In a makeshift classroom in downtown Yangon, rows of uniformed men listened to lessons on election security Monday as they prepared to join Myanmar's controversial 40,000-strong special polling day police force.
The former junta-ruled nation will hold a highly-anticipated vote on November 8 in what many hope could be the freest election in decades.
Aung San Suu Kyi's opposition is expected to make major gains.
But there are concerns unrest could flare in the conflict-prone nation -- where religious tensions are simmering -- while the use of civilian deputies has sparked unease given the country's long history of military rulers using armed thugs to suppress opposition.
"They need more police and I wanted to help as much as I could," said Aung SweOo, a deputy head of the local fire service in Botadaung township who was undergoing training Monday.
"We learned basic military subjects, the laws and principles of the election and police rules. But the priority is how to act during the polls and how to be ready," the 45-year-old told AFP, without elaborating what scenarios they might prepare for.
Some 41 recruits were undergoing lessons at the local police station on Monday -- one for each polling station in the township.
They have been kitted out with police uniforms, but with "special election police" red epaulettes on their shoulders.
Last month's announcement that a special force would be created followed a joint statement from countries including the United States and Japan expressing alarm that rising religious tensions could spark conflict around the elections.
A new openness has blossomed in Myanmar since the military stepped back from outright power in 2011.
But reforms under a quasi-civilian government have appeared to backtrack in recent months.
The country has also been shaken by sporadic outbursts of often deadly religious unrest since 2012, with minority Muslims facing increasing political exclusion as the influence of nationalist Buddhist monks grows.
The special police will be unarmed and wield fewer powers than official police, according to officials.

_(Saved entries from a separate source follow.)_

(* ===== verification/TrackProps.v ===== *)
(** * Tracks: what subscribers get

    A packet that is written to a track goes to every binding, with the
    binding's SSRC and payload type and otherwise unchanged; bindings come and
    go one at a time; the track of the server is bound to the first H.264 codec
    that was negotiated. *)

From Stdlib Require Import Ascii String.
From stdpp Require Import strings gmap.
From S2P Require Import Prelude GoLib Bytes Rtp RtpProps MediaEngine World Track.

Lemma set_dest_twice h a b c d : set_dest (set_dest h a b) c d = set_dest h c d.
Proof. done. Qed.

Section write.
Context (WriteRTP : nat → Header → list Z → option go_err).

Lemma write_bindings_spec l : ∀ h h' payload, (∀ a b, set_dest h a b = set_dest h' a b) →
  write_bindings WriteRTP h payload l =
  (map (λ b, (tb_writeStream b, set_dest h' (tb_ssrc b) (tb_payloadType b), payload)) l,
   map (λ b, WriteRTP (tb_writeStream b) (set_dest h' (tb_ssrc b) (tb_payloadType b)) payload) l).
Proof.
  induction l as [|b l IH]; intros h h' payload Hh; cbn [write_bindings map]; [done|].
  rewrite (IH _ h') by (intros x y; by rewrite set_dest_twice, Hh). by rewrite Hh.
Qed.

Lemma FlattenErrs_None errs : FlattenErrs errs = None ↔ Forall (λ e, e = None) errs.
Proof.
  unfold FlattenErrs. induction errs as [|[e|] errs IH]; simpl.
  - split; [constructor | done].
  - split; [done|]. intros H. by inversion H.
  - rewrite IH. split; [by constructor|]. intros H. by inversion H.
Qed.

(** The header a binding's writer should get: the binding's payload type and
    SSRC (of 8 and 32 bits), everything else as it came. *)
Definition for_binding (tb : trackBinding) (h : Header) : Header :=
  {| Rtp.Version := Rtp.Version h; Padding := Padding h; HasExtension := HasExtension h; Marker := Marker h;
     Rtp.PayloadType := u8 (tb_payloadType tb); SequenceNumber := SequenceNumber h; Timestamp := Timestamp h;
     Rtp.SSRC := u32 (tb_ssrc tb); CSRC := CSRC h; ExtensionProfile := ExtensionProfile h;
     Extensions := Extensions h |}.

(** C23. What the server forwards is what the publisher sent, but for the padding:
    when the bytes of a well-formed packet are written to a track, every
    binding's writer gets the packet, in the order of the bindings, also when a
    writer before it fails, with the binding's SSRC and payload type and with the
    marker, sequence number, timestamp, sources, extensions, padding bit and
    payload of the publisher; the padding bytes are not passed on, although the
    bit stays.  All bytes count as written, and the error is nil exactly if no
    writer fails. *)
Theorem track_forwards s p b :
  packet_ok p → (s_len b <= s_cap b)%nat → s_bytes b = wire_packet p →
  ∃ errs,
    Write WriteRTP s b =
    Ok (map (λ tb, (tb_writeStream tb, for_binding tb (pHeader p), Payload p)) (bindings s),
        (s_len b, errs)) ∧
    (errs = None ↔
     ∀ tb, tb ∈ bindings s →
       WriteRTP (tb_writeStream tb) (for_binding tb (pHeader p)) (Payload p) = None).
Proof.
  intros Hp Hb H. unfold Write. rewrite (Packet_Unmarshal_wire p b Hp Hb H). unfold writeRTP. cbn [fst snd].
  rewrite (write_bindings_spec _ _ (pHeader p)) by done. cbn [fst snd].
  eexists. split; [done|].
  rewrite FlattenErrs_None, Forall_forall. split.
  - intros Ha tb Htb. apply Ha, list_elem_of_In, in_map_iff. exists tb. split; [done|]. by apply list_elem_of_In.
  - intros Ha e He%list_elem_of_In. apply in_map_iff in He as (tb & <- & Htb). by apply Ha, list_elem_of_In.
Qed.
End write.

Lemma track_forwards_witness :
  ∃ s b, bindings s = [MkBinding "a" 11 96 0; MkBinding "b" 12 97 1] ∧
    Write (λ w _ _, if decide (w = 0)%nat then Some ErrClosedPipe else None) s b =
    Ok ([(0%nat, for_binding (MkBinding "a" 11 96 0) (pHeader sample_rtp), Payload sample_rtp);
         (1%nat, for_binding (MkBinding "b" 12 97 1) (pHeader sample_rtp), Payload sample_rtp)],
        (s_len b, Some (MultiError [ErrClosedPipe]))).
Proof.
  set (s := set_bindings [MkBinding "a" 11 96 0; MkBinding "b" 12 97 1] (NewTrackLocalStaticRTP codec_zero "" "")).
  assert (s_len (of_bytes (wire_packet sample_rtp)) <= s_cap (of_bytes (wire_packet sample_rtp)))%nat as Hb by done.
  assert (s_bytes (of_bytes (wire_packet sample_rtp)) = wire_packet sample_rtp) as He by apply s_bytes_of_bytes.
  destruct (track_forwards (λ w _ _, if decide (w = 0)%nat then Some ErrClosedPipe else None) s sample_rtp
    (of_bytes (wire_packet sample_rtp)) sample_rtp_ok Hb He) as (errs & Hw & _).
  exists s, (of_bytes (wire_packet sample_rtp)). split; [reflexivity|]. rewrite Hw.
  vm_compute in Hw. injection Hw as <-. reflexivity.
Defined.

(** ** Bindings *)

Lemma find_binding_spec id l : ∀ i,
  match find_binding id l i with
  | Some j => ∃ k b, j = (i + k)%nat ∧ l !! k = Some b ∧ tb_id b = id
  | None => ∀ b, b ∈ l → tb_id b ≠ id
  end.
Proof.
  induction l as [|b l IH]; intros i; cbn [find_binding].
  - intros b Hb. by apply not_elem_of_nil in Hb.
  - case_bool_decide as Hb.
    + exists 0%nat, b. split; [lia|]. done.
    + specialize (IH (S i)). destruct (find_binding id l (S i)) as [j|].
      * destruct IH as (k & b' & -> & Hk & Hid). exists (S k), b'. split; [lia|]. done.
      * intros b' [->|Hb']%elem_of_cons; [done | by apply IH].
Qed.

(** Overwriting an element with the last one and cutting the last one off
    takes the element out. *)
Lemma swap_remove {A} (l : list A) i x y : l !! i = Some x → last l = Some y →
  x :: take (length l - 1) (<[i := y]> l) ≡ₚ l.
Proof.
  intros Hi Hy. destruct (list.last_Some l y) as [[l' ->] _]; [done|]. clear Hy.
  rewrite length_app. simpl. replace (length l' + 1 - 1)%nat with (length l') by lia.
  destruct (decide (i = length l')) as [->|Hne].
  - rewrite list_insert_id by (by rewrite lookup_app_r, Nat.sub_diag by lia).
    rewrite take_app_length. rewrite lookup_app_r, Nat.sub_diag in Hi by lia. simpl in Hi. injection Hi as <-.
    by rewrite Permutation_cons_append.
  - assert (i < length l')%nat as Hlt.
    { apply lookup_lt_Some in Hi. rewrite length_app in Hi. simpl in Hi. lia. }
    rewrite lookup_app_l in Hi by done. rewrite insert_app_l by done.
    rewrite take_app_le by (rewrite length_insert; lia). rewrite take_ge by (rewrite length_insert; lia).
    rewrite <- Permutation_cons_append, insert_take_drop by done.
    rewrite <- (take_drop_middle l' i x Hi) at 3. rewrite <- !Permutation_middle. apply perm_swap.
Qed.

(** Unbind takes out exactly one binding, one with the id of the context,
    and leaves the others (in another order); without such a binding it returns
    ErrUnbindFailed and changes nothing. *)
Theorem unbind_takes_one s t :
  match Unbind s t with
  | (s', None) => ∃ b, tb_id b = cx_id t ∧ bindings s ≡ₚ b :: bindings s'
  | (s', Some e) => e = ErrUnbindFailed ∧ s' = s ∧ ∀ b, b ∈ bindings s → tb_id b ≠ cx_id t
  end.
Proof.
  unfold Unbind. pose proof (find_binding_spec (cx_id t) (bindings s) 0) as Hf.
  destruct (find_binding (cx_id t) (bindings s) 0) as [j|]; [|done].
  destruct Hf as (k & b & -> & Hk & Hid). rewrite Nat.add_0_l.
  destruct (last (bindings s)) as [y|] eqn:Hy.
  - exists b. split; [done|]. simpl. symmetry. by apply swap_remove.
  - apply last_None in Hy. by rewrite Hy in Hk.
Qed.

(** ** The codec of a binding *)

Lemma EqualFold_sym a b : EqualFold a b = EqualFold b a.
Proof. unfold EqualFold. by apply bool_decide_ext. Qed.

Lemma EqualFold_trans a b c : EqualFold a b = true → EqualFold b c = EqualFold a c.
Proof. unfold EqualFold. intros H%bool_decide_eq_true. by rewrite H. Qed.

Lemma find_none {A} (f : A → bool) l : (∀ x, f x = false) → List.find f l = None.
Proof. intros H. induction l as [|x l IH]; simpl; [done|]. by rewrite H. Qed.

(** The server's video track, whose codec has the type video/H264 and no
    format parameters, is bound to the first H.264 codec that was negotiated,
    whatever its profile and packetization mode: without parameters of its own
    the exact search never succeeds.  If none was negotiated, Bind returns
    ErrUnsupportedCodec and no packet will be written. *)
Theorem h264_bind_first s t :
  EqualFold (MimeType (codec s)) "video/h264" = true → SDPFmtpLine (codec s) = EmptyString →
  Bind s t =
  match List.find (λ c, EqualFold (MimeType c) (MimeType (codec s))) (cx_codecs t) with
  | Some c =>
      (set_bindings (bindings s ++ [MkBinding (cx_id t) (cx_ssrc t) (MediaEngine.PayloadType c) (cx_writeStream t)]) s,
       (c, None))
  | None => (s, (codec_zero, Some ErrUnsupportedCodec))
  end.
Proof.
  intros Hm Hl. unfold Bind, codecParametersFuzzySearch. cbn [MimeType SDPFmtpLine]. rewrite Hl.
  rewrite find_none; [by destruct (List.find _ _)|].
  intros c. unfold Parse at 1. rewrite Hm. by destruct (Parse (MimeType c) (SDPFmtpLine c)).
Qed.

Lemma h264_bind_first_witness :
  (Bind (NewTrackLocalStaticRTP (MkCodec "video/H264" 0 0 "" [] 0) "video" "pion-v")
     (MkContext "x" [MkCodec "audio/opus" 48000 2 "" [] 111; MkCodec "video/h264" 90000 0 "packetization-mode=0" [] 125;
                     MkCodec "video/H264" 90000 0 "packetization-mode=1" [] 102] 9 4)).2 =
  (MkCodec "video/h264" 90000 0 "packetization-mode=0" [] 125, None).
Proof.
  rewrite (h264_bind_first (NewTrackLocalStaticRTP (MkCodec "video/H264" 0 0 "" [] 0) "video" "pion-v") _
    ltac:(vm_compute; reflexivity) ltac:(reflexivity)).
  vm_compute. reflexivity.
Defined.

They will be paid around $140, the same monthly salary regular officers receive.
Use of civilians by Myanmar authorities as part of crackdowns has a long and controversial history in a nation where the military brutally suppressed dissent during its nearly 50 year rule.
Most recently men believed to be deputised civilians in plain clothes with red armbands were seen beating protesters alongside police at a student protest in March.